» Data records:
⁂

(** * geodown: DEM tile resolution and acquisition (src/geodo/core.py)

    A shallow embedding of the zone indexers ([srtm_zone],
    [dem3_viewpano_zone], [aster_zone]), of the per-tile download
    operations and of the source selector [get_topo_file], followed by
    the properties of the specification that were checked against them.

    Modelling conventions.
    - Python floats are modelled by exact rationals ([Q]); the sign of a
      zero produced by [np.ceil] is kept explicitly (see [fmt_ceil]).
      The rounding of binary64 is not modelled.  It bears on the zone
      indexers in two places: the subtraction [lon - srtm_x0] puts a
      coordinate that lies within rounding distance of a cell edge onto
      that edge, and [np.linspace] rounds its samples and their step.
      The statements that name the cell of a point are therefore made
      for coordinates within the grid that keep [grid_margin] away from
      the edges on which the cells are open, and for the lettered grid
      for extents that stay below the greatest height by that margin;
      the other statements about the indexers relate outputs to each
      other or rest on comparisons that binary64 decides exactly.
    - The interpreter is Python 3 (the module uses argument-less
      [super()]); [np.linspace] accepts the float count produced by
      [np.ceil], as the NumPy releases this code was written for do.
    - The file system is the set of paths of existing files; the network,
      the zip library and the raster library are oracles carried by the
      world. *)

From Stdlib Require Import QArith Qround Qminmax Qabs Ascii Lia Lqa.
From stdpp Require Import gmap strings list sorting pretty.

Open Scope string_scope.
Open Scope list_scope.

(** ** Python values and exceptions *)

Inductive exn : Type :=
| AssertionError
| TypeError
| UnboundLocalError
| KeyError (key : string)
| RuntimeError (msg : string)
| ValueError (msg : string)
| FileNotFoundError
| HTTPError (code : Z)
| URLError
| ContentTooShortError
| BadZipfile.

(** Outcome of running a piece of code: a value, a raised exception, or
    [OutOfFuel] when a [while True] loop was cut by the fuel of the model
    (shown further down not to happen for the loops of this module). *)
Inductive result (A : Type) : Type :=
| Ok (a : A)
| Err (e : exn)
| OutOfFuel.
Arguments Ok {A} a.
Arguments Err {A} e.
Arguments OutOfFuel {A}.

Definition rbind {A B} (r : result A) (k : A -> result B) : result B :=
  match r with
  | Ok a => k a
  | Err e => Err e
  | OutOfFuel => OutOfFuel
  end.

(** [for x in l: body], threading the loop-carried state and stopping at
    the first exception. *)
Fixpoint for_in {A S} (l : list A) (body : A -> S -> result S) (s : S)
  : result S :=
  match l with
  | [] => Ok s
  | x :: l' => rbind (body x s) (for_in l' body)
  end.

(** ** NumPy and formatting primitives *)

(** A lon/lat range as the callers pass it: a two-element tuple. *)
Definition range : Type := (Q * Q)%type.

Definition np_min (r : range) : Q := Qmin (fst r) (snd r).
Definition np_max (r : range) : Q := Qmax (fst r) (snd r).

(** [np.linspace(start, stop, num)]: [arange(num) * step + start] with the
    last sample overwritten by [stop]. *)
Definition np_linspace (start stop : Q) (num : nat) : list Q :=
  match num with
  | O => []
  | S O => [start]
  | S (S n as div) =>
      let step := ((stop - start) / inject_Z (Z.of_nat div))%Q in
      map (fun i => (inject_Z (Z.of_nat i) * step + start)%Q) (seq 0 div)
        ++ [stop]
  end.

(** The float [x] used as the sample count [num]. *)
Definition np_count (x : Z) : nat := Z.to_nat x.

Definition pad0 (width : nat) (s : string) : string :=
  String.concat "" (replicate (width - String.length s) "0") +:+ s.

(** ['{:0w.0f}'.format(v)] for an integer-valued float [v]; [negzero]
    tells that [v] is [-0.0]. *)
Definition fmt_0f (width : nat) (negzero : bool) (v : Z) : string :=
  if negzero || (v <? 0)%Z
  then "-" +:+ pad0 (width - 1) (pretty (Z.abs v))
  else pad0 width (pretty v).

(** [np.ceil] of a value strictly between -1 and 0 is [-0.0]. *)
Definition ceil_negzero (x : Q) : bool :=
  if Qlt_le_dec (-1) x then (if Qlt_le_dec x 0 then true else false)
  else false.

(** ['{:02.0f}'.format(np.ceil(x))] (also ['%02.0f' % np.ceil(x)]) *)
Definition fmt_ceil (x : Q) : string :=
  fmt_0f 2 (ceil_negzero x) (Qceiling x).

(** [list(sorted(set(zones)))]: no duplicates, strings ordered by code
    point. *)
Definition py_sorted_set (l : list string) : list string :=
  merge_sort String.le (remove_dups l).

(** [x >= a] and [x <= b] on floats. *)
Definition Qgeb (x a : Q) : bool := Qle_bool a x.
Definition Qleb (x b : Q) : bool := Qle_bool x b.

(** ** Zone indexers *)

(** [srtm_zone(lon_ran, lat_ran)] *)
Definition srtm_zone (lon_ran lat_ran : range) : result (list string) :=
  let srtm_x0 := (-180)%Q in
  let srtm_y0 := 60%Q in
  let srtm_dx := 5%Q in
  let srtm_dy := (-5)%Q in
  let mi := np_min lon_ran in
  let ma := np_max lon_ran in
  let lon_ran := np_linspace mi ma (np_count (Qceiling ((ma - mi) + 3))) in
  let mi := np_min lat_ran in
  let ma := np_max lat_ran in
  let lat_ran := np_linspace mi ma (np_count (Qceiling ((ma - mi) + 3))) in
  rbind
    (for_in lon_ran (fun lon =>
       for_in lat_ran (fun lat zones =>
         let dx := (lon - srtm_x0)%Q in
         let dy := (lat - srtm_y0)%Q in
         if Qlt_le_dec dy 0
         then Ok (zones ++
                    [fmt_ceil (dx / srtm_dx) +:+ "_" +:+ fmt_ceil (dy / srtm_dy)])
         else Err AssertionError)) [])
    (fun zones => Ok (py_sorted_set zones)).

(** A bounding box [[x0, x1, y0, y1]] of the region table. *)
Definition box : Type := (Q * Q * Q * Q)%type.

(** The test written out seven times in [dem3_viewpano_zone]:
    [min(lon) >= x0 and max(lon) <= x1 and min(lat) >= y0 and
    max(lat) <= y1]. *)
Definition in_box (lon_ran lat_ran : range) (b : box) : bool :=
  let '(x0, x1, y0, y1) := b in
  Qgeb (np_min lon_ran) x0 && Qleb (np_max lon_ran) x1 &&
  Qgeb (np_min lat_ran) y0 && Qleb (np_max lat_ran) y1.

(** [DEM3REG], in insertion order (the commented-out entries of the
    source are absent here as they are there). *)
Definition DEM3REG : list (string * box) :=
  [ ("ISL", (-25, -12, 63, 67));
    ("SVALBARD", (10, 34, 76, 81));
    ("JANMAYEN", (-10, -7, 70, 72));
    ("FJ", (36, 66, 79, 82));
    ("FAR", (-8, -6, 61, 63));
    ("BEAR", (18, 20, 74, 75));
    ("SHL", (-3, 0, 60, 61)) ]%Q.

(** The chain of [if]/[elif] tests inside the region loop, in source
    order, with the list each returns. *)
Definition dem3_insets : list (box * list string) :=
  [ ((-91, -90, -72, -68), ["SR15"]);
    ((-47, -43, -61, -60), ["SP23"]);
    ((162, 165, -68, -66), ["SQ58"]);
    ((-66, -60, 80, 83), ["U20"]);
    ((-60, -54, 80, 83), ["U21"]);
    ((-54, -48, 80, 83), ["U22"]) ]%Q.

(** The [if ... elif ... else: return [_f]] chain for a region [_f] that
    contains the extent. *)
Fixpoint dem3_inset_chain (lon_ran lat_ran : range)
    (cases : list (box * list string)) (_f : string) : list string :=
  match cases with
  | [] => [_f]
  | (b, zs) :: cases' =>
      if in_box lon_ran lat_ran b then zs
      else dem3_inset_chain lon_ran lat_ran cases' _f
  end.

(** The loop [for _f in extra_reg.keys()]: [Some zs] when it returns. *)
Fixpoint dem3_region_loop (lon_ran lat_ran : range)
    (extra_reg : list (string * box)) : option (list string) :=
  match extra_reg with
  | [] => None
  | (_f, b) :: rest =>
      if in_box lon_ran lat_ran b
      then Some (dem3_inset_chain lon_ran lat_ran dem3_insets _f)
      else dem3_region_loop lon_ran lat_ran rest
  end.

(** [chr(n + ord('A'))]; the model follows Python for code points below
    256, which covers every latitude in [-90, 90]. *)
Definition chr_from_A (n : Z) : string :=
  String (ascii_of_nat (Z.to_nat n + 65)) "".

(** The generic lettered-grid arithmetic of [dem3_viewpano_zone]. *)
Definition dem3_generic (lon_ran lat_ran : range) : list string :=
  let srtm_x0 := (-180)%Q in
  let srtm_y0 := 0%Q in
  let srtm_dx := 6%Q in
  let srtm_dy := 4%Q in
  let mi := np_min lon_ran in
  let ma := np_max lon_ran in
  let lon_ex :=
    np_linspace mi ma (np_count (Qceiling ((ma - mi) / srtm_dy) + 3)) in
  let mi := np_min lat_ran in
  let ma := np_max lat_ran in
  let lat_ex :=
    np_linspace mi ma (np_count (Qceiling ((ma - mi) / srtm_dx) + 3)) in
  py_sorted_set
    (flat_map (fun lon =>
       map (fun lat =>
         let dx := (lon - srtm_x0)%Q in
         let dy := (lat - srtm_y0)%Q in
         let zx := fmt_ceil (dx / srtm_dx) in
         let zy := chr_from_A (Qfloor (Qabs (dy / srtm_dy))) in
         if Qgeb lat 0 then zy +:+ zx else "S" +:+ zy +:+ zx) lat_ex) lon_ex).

⁂

» Task to carry out: What you output must match the lines from the beginning of the material through the line with "Modelling conventions." exactly, both ends included.

» Answer to the problem:
(** * geodown: DEM tile resolution and acquisition (src/geodo/core.py)

    A shallow embedding of the zone indexers ([srtm_zone],
    [dem3_viewpano_zone], [aster_zone]), of the per-tile download
    operations and of the source selector [get_topo_file], followed by
    the properties of the specification that were checked against them.

    Modelling conventions.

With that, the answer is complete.